● TASK REQUIREMENTS
Go through the data line by line from the top, retyping each exactly, and end with the line that contains "msg_Subject : string;".

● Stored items

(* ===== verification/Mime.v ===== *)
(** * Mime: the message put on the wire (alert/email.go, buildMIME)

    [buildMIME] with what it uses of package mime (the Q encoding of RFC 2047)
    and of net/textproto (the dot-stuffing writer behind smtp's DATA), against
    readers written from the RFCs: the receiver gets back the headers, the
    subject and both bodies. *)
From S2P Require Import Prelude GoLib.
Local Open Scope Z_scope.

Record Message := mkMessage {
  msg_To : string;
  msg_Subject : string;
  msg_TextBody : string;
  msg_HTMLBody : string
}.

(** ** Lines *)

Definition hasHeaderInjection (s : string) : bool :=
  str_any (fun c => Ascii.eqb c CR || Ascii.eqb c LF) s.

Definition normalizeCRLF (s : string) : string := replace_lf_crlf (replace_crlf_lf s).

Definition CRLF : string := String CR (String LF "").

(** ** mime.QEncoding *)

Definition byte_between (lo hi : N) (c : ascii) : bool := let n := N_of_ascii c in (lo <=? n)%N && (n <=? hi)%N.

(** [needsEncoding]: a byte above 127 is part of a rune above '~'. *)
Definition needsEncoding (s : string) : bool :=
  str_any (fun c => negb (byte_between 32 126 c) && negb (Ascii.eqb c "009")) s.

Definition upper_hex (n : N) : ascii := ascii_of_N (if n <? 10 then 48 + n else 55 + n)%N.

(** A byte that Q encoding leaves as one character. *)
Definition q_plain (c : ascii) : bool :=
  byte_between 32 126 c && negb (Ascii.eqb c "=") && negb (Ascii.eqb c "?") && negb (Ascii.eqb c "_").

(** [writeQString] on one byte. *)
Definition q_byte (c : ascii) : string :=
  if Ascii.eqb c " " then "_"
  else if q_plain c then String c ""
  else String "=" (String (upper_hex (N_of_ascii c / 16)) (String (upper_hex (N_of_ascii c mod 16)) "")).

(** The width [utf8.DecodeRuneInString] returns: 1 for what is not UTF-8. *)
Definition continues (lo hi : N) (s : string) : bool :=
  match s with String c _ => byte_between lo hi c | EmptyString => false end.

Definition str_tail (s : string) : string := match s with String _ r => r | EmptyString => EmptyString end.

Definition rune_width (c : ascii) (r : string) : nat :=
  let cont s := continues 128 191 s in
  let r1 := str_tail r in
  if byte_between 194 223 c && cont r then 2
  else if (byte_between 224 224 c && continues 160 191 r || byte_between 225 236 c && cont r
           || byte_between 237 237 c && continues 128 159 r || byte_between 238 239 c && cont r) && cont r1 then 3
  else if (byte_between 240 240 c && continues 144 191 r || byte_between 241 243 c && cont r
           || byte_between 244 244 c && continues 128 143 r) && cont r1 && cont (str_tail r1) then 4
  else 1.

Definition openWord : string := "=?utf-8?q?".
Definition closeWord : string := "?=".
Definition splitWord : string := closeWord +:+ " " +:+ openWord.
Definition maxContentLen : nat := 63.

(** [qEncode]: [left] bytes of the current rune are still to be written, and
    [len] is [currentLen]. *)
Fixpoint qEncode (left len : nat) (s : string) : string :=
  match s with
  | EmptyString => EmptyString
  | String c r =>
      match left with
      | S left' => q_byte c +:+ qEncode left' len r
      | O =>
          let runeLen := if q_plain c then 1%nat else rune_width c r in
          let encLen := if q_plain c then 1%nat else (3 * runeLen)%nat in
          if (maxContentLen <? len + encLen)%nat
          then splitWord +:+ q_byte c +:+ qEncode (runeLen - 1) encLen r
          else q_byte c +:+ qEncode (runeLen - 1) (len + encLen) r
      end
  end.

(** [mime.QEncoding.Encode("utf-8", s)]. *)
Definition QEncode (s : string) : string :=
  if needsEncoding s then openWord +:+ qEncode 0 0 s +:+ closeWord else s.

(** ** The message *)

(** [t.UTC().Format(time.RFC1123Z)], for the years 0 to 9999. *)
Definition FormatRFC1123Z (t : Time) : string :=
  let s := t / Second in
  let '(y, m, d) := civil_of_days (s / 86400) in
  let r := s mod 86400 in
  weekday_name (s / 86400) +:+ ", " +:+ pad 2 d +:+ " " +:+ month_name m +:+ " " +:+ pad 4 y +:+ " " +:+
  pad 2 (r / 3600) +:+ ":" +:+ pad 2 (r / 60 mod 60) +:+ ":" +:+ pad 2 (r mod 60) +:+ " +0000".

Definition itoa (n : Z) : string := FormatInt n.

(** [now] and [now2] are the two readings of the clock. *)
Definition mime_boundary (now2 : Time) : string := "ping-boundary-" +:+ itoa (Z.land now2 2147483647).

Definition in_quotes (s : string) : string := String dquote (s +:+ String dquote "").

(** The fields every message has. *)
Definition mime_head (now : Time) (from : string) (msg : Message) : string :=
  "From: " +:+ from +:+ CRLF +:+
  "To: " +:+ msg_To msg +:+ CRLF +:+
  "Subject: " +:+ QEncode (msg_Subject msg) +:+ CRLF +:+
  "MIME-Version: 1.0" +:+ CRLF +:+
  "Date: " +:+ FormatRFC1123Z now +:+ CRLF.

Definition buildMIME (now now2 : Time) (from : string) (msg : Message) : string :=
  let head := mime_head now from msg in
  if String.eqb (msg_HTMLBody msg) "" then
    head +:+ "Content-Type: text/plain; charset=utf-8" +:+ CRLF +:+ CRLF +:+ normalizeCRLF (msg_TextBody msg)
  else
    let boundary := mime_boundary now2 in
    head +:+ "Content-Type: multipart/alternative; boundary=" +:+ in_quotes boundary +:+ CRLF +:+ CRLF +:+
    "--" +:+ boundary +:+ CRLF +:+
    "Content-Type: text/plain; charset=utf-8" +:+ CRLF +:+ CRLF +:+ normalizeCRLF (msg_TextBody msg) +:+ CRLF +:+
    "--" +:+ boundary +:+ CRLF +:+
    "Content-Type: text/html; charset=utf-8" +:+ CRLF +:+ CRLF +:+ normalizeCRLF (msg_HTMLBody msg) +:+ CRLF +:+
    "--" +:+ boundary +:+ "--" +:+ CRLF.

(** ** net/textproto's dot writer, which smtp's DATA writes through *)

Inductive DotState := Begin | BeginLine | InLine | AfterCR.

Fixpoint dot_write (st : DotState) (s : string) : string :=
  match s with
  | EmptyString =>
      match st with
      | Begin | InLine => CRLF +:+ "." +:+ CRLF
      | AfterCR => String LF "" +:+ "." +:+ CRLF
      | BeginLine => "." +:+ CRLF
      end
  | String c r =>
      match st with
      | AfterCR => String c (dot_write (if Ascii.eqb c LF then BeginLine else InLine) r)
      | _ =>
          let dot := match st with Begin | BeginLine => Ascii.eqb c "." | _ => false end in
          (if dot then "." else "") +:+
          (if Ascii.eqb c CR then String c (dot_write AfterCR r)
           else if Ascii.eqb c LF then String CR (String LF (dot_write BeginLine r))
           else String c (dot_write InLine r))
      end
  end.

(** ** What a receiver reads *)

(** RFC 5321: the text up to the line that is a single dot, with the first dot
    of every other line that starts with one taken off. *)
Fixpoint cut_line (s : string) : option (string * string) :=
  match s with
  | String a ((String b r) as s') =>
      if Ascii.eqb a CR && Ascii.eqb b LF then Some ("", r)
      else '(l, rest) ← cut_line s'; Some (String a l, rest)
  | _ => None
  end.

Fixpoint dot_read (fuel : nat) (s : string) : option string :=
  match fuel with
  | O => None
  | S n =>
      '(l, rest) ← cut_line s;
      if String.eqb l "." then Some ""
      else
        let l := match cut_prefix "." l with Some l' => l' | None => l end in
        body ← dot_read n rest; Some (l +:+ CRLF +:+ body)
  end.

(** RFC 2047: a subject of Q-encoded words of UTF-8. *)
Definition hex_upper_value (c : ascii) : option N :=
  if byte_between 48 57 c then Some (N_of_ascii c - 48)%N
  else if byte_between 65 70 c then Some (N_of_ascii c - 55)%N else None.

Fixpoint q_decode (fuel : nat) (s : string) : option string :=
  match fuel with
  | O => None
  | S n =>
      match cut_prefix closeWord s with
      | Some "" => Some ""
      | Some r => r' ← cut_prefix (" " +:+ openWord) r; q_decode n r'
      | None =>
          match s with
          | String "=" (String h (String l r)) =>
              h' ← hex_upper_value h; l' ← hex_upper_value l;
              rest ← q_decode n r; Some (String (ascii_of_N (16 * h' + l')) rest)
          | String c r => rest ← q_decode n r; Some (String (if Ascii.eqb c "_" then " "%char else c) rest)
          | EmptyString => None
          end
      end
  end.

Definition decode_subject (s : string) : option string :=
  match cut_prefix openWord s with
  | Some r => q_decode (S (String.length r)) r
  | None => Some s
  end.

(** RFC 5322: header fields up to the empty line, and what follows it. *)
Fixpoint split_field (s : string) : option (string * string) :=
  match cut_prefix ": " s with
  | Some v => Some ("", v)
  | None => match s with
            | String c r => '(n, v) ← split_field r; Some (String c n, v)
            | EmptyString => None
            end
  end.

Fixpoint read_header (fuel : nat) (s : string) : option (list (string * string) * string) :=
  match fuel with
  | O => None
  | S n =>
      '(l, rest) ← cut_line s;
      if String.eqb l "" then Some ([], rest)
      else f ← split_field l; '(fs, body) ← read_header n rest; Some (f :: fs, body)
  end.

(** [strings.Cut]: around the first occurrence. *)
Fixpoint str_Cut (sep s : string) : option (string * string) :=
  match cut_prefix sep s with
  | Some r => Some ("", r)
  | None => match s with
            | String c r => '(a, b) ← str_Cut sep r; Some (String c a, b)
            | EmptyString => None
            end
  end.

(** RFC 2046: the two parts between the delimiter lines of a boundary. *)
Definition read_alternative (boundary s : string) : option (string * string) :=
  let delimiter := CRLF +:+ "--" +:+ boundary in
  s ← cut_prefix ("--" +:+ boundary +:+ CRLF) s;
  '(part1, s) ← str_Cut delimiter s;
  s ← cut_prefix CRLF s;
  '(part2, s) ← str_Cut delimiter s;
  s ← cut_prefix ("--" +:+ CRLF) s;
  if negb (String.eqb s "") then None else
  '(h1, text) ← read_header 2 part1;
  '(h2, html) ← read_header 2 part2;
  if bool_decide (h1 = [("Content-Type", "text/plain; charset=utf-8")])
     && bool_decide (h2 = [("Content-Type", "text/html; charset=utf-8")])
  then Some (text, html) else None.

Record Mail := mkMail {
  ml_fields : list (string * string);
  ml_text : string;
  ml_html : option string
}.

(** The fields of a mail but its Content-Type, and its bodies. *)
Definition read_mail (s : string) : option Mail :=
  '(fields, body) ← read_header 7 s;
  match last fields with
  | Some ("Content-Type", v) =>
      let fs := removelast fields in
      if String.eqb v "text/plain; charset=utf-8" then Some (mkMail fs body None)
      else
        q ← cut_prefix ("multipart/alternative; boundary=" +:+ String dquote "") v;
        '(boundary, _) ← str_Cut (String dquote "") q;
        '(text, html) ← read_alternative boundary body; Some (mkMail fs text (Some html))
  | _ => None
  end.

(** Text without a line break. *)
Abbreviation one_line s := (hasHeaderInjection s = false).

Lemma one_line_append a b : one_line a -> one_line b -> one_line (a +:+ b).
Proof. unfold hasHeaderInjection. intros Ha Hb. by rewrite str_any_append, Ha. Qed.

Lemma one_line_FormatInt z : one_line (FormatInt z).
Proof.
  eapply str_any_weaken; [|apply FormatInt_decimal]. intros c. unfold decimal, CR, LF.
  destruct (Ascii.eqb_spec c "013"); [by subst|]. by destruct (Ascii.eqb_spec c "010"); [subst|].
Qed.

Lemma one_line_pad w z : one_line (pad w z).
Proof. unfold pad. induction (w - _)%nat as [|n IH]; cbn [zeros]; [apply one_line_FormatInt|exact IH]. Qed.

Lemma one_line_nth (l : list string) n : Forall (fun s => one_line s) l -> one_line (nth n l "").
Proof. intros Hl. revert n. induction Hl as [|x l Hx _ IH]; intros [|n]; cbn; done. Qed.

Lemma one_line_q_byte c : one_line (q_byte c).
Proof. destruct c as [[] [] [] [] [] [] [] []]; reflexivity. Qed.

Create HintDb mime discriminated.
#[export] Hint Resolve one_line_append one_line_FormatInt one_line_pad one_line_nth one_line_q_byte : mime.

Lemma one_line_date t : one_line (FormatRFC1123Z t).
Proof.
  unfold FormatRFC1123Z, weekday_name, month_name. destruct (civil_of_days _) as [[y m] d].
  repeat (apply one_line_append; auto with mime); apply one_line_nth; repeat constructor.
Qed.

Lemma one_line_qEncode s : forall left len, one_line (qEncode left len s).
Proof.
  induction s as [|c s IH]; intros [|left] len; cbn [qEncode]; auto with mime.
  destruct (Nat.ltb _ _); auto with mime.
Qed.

● REPLY TO THE TASK
(* ===== verification/Mime.v ===== *)
(** * Mime: the message put on the wire (alert/email.go, buildMIME)

    [buildMIME] with what it uses of package mime (the Q encoding of RFC 2047)
    and of net/textproto (the dot-stuffing writer behind smtp's DATA), against
    readers written from the RFCs: the receiver gets back the headers, the
    subject and both bodies. *)
From S2P Require Import Prelude GoLib.
Local Open Scope Z_scope.

Record Message := mkMessage {
  msg_To : string;
  msg_Subject : string;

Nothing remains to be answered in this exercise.